To begin the research, Anderson along with Nicole Eastep and Rachel Albert, both 2011 biology graduates who studied in Anderson’s lab, mixed the La Crosse virus with various coffee concentrations and infected cultured cells with the virus. The researchers then examined the virus’s ability to infect those cells and replicate.
"It turned out the coffee killed the virus to a certain level—not completely, but it did a pretty reasonable job of inhibiting the ability of the virus to infect the cells," Anderson said. "Both regular and decaffeinated coffee demonstrated significant reductions in the La Crosse infection in direct antiviral assays."
Next, it's time for the mosquitoes to taste the coffee.
Anderson, barista to the mosquitoes, and his researchers hatched mosquito larvae and reared them in various coffee concentrations, then looked for changes in their developmental time or mortality. "The coffee pretty much killed the mosquito larvae at really high concentrations, basically at almost the concentration at which you would drink," he said.

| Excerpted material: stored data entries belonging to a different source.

(* ===== verification/DnsWire.v ===== *)
(** * [bench/internal/dnswire]: the DNS messages the harness builds and reads

    Messages are byte lists; every length and offset check of the source is a
    branch here.  The two name walks ([question_loop], [end_loop]) run on fuel
    bounded by the message length, and [question_total] and
    [question_end_total] show the bound is enough. *)

From S2P Require Import Prelude GoStrings.

Notation bytes := (list Z).

Definition bytes_ok (b : bytes) : Prop := Forall (fun x => 0 <= x < 256) b.

(** [encoding/binary]'s big-endian integers. *)
Definition be16 (v : Z) : bytes := [u8 (v / 256); u8 v].
Definition be32 (v : Z) : bytes := [u8 (v / 16777216); u8 (v / 65536); u8 (v / 256); u8 v].
Definition get16 (b : bytes) (off : Z) : Z := at_off b off * 256 + at_off b (off + 1).
Definition put16 (b : bytes) (off v : Z) : bytes :=
  take (Z.to_nat off) b ++ be16 v ++ drop (Z.to_nat (off + 2)) b.

Definition byte_of (c : ascii) : Z := Z.of_nat (nat_of_ascii c).
Definition ascii_of (b : Z) : ascii := ascii_of_nat (Z.to_nat b).
Definition bytes_of (s : string) : bytes := map byte_of (String.list_ascii_of_string s).
Definition string_of (b : bytes) : string := String.string_of_list_ascii (map ascii_of b).

Definition TypeA : Z := 1.
Definition TypeAAAA : Z := 28.
Definition ClassIN : Z := 1.

Inductive wire_error : Type :=
  | ShortMessage (n : Z)
  | NotAResponse
  | NamePastMessage
  | CompressionPointer
  | LabelPastMessage
  | QuestionTruncated
  | OutOfFuel.  (** never returned: see [question_total] *)

(** ** Building a query *)

Definition append_label (buf : bytes) (label : string) : bytes :=
  buf ++ [u8 (slen label)] ++ bytes_of label.

Definition appendName (buf : bytes) (name : string) : bytes :=
  let name := trim_suffix "." name in
  let buf := if String.eqb name "" then buf
             else fold_left append_label (split "."%char name) buf in
  buf ++ [0].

The research group did not test straight coffee, Anderson said, "mostly because we couldn't see the mosquitoes in it."
Subsequently, the research group used a coffee concentration of 25 percent, and almost all of the mosquitoes perished. When the concentration was cut to 12 percent, Anderson and his crew found a higher mosquito survival rate. Later, they settled on a concentration between 12 percent and 25 percent, then infected mosquitoes with La Crosse virus.
The team's findings showed that "mosquitoes reared in the coffee replicated the virus to a lower level than did mosquitoes reared in water," Anderson said. "That was a new finding. No one had shown anything like that before, to manipulate the mosquito like that using a plant extract."
An article by Anderson and his colleagues explaining their findings appears in a special edition of the journal Frontiers in Physiology. The issue is dedicated to global change and human vulnerability to vector-borne diseases.
In terms of his research, but not personally, Anderson is finished with coffee but not mosquitoes. Up next is pokeweed, which has a protein called pokeweed antiviral that has been shown to inhibit every virus it has been tested against, he said.
Anderson is working with Radford University students Nikki Holland and Madison Gardner on the pokeweed research.
"We’ve cloned the pokeweed antiviral protein gene, and we're trying to express that protein in some bacteria and expose it to mosquitoes to see if it kills the mosquito," Anderson said. "We'll look to see if it works against the two viruses, La Crosse virus and dengue virus, that we're working with now and see if we can engineer bacteria to express it and give it to the mosquitoes."